A questa delicata situazione innescata con troppa superficialità dai sindacati (che hanno senz’altro ragione a rivendicare oltre un anno di ritardo nel rinnovo del contratto integrativo, scordandosi di verificare tuttavia le condizioni dei contratti integrativi di chi aderisce a Federdistribuzione….) , se ne innesca una seconda, non di poco conto identificabile nelle conseguenze sul clima interno. Poiché non penso che tutte le best practices in materia di risorse umane dichiarate da Ikea siamo del tutto fasulle, anzi al contrario penso che molte buone pratiche siano realmente casi di successo esportabili, credo allo stesso modo che molti dei lavoratori Ikea non siano totalmente d’accordo con la strategia negoziale sindacale, né tantomeno con la campagna di comunicazione. Tale condizione potrebbe generare anche internamente un clima di ambiguità e di distonia che già nel breve periodo potrebbe generare sacche di conflittualità alimentate da scelte non del tutto condivise.

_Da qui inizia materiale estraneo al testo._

Definition PathSegment_Detach (h : heap) (a : nat) : outcome heap :=
  s ← seg h a;
  let sizeDetached := seg_size s in
  h1 ← match seg_Trunk s with
       | None => Done h
       | Some t =>
           st ← seg h t;
           match seg_Branches st, seg_Edge s with
           | [], _ => Done h
           | _ :: _, None => Panic
           | bs, Some e =>
               found ← find_branch h e bs;
               Done (match found with
                     | None => h
                     | Some i => alter (fun st => with_Branches st (take i bs ++ drop (S i) bs) (seg_cap st)) t h
                     end)
           end
       end;
  add_size (length h1) h1 a (- sizeDetached).

(** *** Formatting *)

Variable m : Mem.

Fixpoint join (sep : string) (l : list string) : string :=
  match l with
  | [] => ""
  | [x] => x
  | x :: l' => x +:+ sep +:+ join sep l'
  end.

Definition ID_String (id : Z) : string := pretty (ID_Int64 id).

Definition format_segment (s : PathSegment) : outcome string :=
  kinds ← Kinds_Strings (kinds_of m (seg_Node s));
  let head := "(" +:+ ID_String (node_ID (seg_Node s)) +:+ ":" +:+ join "|" kinds +:+ ")" in
  match seg_Trunk s with
  | None => Done head
  | Some _ =>
      match seg_Edge s with
      | None => Panic
      | Some e => k ← Kind_String (rel_Kind e); Done (head +:+ "<-[" +:+ k +:+ "]-")
      end
  end.

Fixpoint FormatPathSegment (fuel : nat) (h : heap) (segment : nat) : outcome string :=
  match fuel with
  | O => Spent
  | S fuel' =>
      s ← seg h segment;
      str ← format_segment s;
      match seg_Trunk s with
      | None => Done str
      | Some t => rest ← FormatPathSegment fuel' h t; Done (str +:+ rest)
      end
  end.

End trees.

(** ** Walks terminate *)

Definition trunks_down (h : heap) : Prop :=
  forall a s t, h !! a = Some s -> seg_Trunk s = Some t -> t < a.

(** The segments a trunk cursor started at [a] visits. *)
Inductive chain (h : heap) : nat -> list nat -> Prop :=
| chain_root a s : h !! a = Some s -> seg_Trunk s = None -> chain h a [a]
| chain_up a s t c : h !! a = Some s -> seg_Trunk s = Some t -> chain h t c -> chain h a (a :: c).

Lemma chain_exists h a : trunks_down h -> a < length h -> exists c, chain h a c /\ length c <= S a.
Proof.
  intros Hd. induction (lt_wf a) as [a _ IH]. intros Ha.
  destruct (lookup_lt_is_Some_2 h a Ha) as [s Hs]. destruct (seg_Trunk s) as [t|] eqn:Et.
  - pose proof (Hd _ _ _ Hs Et). destruct (IH t) as (c & Hc & Hl); [done|lia|].
    exists (a :: c). split; [by eapply chain_up|simpl; lia].
  - exists [a]. split; [by eapply chain_root|simpl; lia].
Qed.

Lemma chain_fuel h a : trunks_down h -> a < length h -> exists c, chain h a c /\ length c <= length h.
Proof. intros Hd Ha. destruct (chain_exists h a Hd Ha) as (c & Hc & Hl). exists c. split; [done|lia]. Qed.

Lemma seg_Done h a s : h !! a = Some s -> seg h a = Done s.
Proof. apply slice_get_nat. Qed.

Ltac walk_fuel fuel Hf := destruct fuel as [|fuel]; [simpl in Hf; lia|].

Lemma Depth_chain h a c : chain h a c -> forall fuel,
  length c <= fuel -> PathSegment_Depth fuel h a = Done (length c - 1).
Proof.
  induction 1 as [a s Hs Ht|a s t c Hs Ht Hc IH]; intros fuel Hf; walk_fuel fuel Hf; simpl;
    rewrite (seg_Done _ _ _ Hs); simpl; rewrite Ht; [done|].
  rewrite IH by (simpl in Hf; lia). simpl. f_equal. destruct Hc; simpl; lia.
Qed.

Lemma IsCycle_chain h n a c : chain h a c -> forall fuel,
  length c <= fuel ->
  IsCycle_loop fuel h n a = Done (bool_decide (Exists (fun b => node_ID <$> (seg_Node <$> h !! b) = Some (node_ID n)) c)).
Proof.
  induction 1 as [a s Hs Ht|a s t c Hs Ht Hc IH]; intros fuel Hf; walk_fuel fuel Hf; simpl;
    rewrite (seg_Done _ _ _ Hs); simpl; (destruct (decide (node_ID n = node_ID (seg_Node s))) as [Hn|Hn];
      [rewrite bool_decide_eq_true_2; [done|]; left; rewrite Hs; simpl; congruence|]); rewrite Ht.
  - rewrite bool_decide_eq_false_2; [done|]. rewrite Exists_cons, Exists_nil, Hs. simpl. intuition congruence.
  - rewrite IH by (simpl in Hf; lia). f_equal. apply bool_decide_ext. rewrite Exists_cons, Hs. simpl.
    intuition congruence.
Qed.

(** What the segments of a chain hold. *)
Definition chain_nodes (h : heap) (c : list nat) : list (option Node) := (fun a => seg_Node <$> h !! a) <$> c.
Definition chain_edges (h : heap) (c : list nat) : list (option Relationship) :=
  (fun a => h !! a ≫= seg_Edge) <$> c.

Lemma slice_set_last {A} (l r : list A) x y i :
  i = Z.of_nat (length l) -> slice_set (l ++ x :: r) i y = Done (l ++ y :: r).
Proof.
  intros ->. unfold slice_set. rewrite decide_True by (rewrite length_app; simpl; lia).
  rewrite Nat2Z.id. by rewrite insert_app_r_alt, Nat.sub_diag by lia.
Qed.

Lemma replicate_S_app {A} n (x : A) l : replicate (S n) x ++ l = replicate n x ++ x :: l.
Proof. by rewrite replicate_S_end, <- app_assoc. Qed.

Lemma Path_fill_chain h a c : chain h a c -> forall fuel nodes edges,
  length c <= fuel ->
  Path_fill fuel h a (Z.of_nat (length c) - 1)
    (mkPath (replicate (length c) None ++ nodes) (replicate (length c - 1) None ++ edges))
  = Done (mkPath (chain_nodes h (reverse c) ++ nodes) (chain_edges h (reverse (take (length c - 1) c)) ++ edges)).
Proof.
  induction 1 as [a s Hs Ht|a s t c Hs Ht Hc IH]; intros fuel nodes edges Hf; walk_fuel fuel Hf; cbn [Path_fill];
    rewrite (seg_Done _ _ _ Hs); cbn [mbind outcome_bind Nodes Edges].
  - cbn [length replicate app]. rewrite (slice_set_last [] nodes None (Some (seg_Node s))) by done.
    cbn [mbind outcome_bind app]. rewrite Ht. unfold chain_nodes. simpl. by rewrite Hs.
  - cbn [length] in *. destruct (length c) as [|k] eqn:El; [by destruct Hc|].
    rewrite (replicate_S_app (S k)), slice_set_last by (rewrite length_replicate; lia).
    cbn [mbind outcome_bind app]. rewrite Ht. replace (S (S k) - 1) with (S k) by lia.
    rewrite (replicate_S_app (A := option Relationship) k), slice_set_last by (rewrite length_replicate; lia).
    cbn [mbind outcome_bind app].
    replace (Z.of_nat (S (S k)) - 1 - 1)%Z with (Z.of_nat (S k) - 1)%Z by lia.
    specialize (IH fuel (Some (seg_Node s) :: nodes) (seg_Edge s :: edges)).
    replace (S k - 1) with k in IH by lia. rewrite IH by (simpl in Hf; lia).
    rewrite !reverse_cons. unfold chain_nodes, chain_edges. rewrite fmap_app, <- app_assoc. simpl. rewrite Hs.
    simpl.
    rewrite reverse_cons, fmap_app, <- app_assoc. simpl. by rewrite Hs.
Qed.

Lemma Slice_fill_chain h a c : chain h a c -> forall fuel slots,
  length c <= fuel -> Slice_fill fuel h a (Z.of_nat (length c) - 1) slots = Panic.
Proof.
  induction 1 as [a s Hs Ht|a s t c Hs Ht Hc IH]; intros fuel slots Hf; walk_fuel fuel Hf; cbn [Slice_fill];
    rewrite (seg_Done _ _ _ Hs); cbn [mbind outcome_bind]; unfold slice_set at 1.
  - rewrite decide_False by (simpl; lia). done.
  - case_decide; [|done]. cbn [mbind outcome_bind]. rewrite Ht.
    replace (Z.of_nat (length (a :: c)) - 1 - 1)%Z with (Z.of_nat (length c) - 1)%Z by (simpl; lia).
    apply IH. simpl in Hf. lia.
Qed.

(** Reading a path off a tree.  In a heap whose trunks point to earlier
    segments, a segment has a trunk chain that ends at a root; [Depth] is its
    length less one, [Path] returns the nodes from the root to the segment
    and the edges between them, one fewer, in that order, and [IsCycle] tells
    whether a proper ancestor has the segment's node ID.  None of the walks
    gets stuck or panics. *)
Theorem PathSegment_Path_exact (h : heap) (a : nat) :
  trunks_down h -> a < length h ->
  exists c, chain h a c /\
    PathSegment_Depth (length h) h a = Done (length c - 1) /\
    PathSegment_Path h a = Done (mkPath (chain_nodes h (reverse c)) (chain_edges h (reverse (take (length c - 1) c)))) /\
    PathSegment_IsCycle h a = Done (bool_decide (Exists (fun b => node_ID <$> (seg_Node <$> h !! b) = (node_ID <$> (seg_Node <$> h !! a))) (tail c))).
Proof.
  intros Hd Ha. destruct (chain_fuel h a Hd Ha) as (c & Hc & Hl). exists c.
  split_and!; [done|by apply Depth_chain| |].
  - unfold PathSegment_Path. rewrite (Depth_chain _ _ _ Hc) by done. cbn [mbind outcome_bind].
    unfold AllocatePath. assert (1 <= length c) by (destruct Hc; simpl; lia).
    pose proof (Path_fill_chain h a c Hc (length h) [] [] Hl) as E. rewrite !app_nil_r in E.
    replace (length c - 1 + 1) with (length c) by lia.
    replace (Z.of_nat (length c - 1)) with (Z.of_nat (length c) - 1)%Z by lia. done.
  - unfold PathSegment_IsCycle. destruct Hc as [a s Hs Ht|a s t c Hs Ht Hc];
      rewrite (seg_Done _ _ _ Hs); cbn [mbind outcome_bind]; rewrite Ht; [done|].
    rewrite (IsCycle_chain _ _ _ _ Hc) by (simpl in Hl; lia). simpl. by rewrite Hs.
Qed.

La managerialità sostenibile è un aspetto che non riguarda solo il management aziendale, ma tutti gli stakeholder cha hanno un interesse a contribuire ad un miglioramento in termini di successo in senso ampio del luogo di lavoro. Il caso Ikea anche da questo punto di vista non vede nessun vincitore, e se la strada che è stata percorsa non vedrà cambiamenti sappiamo già che ne uscirà maggiormente sconfitto.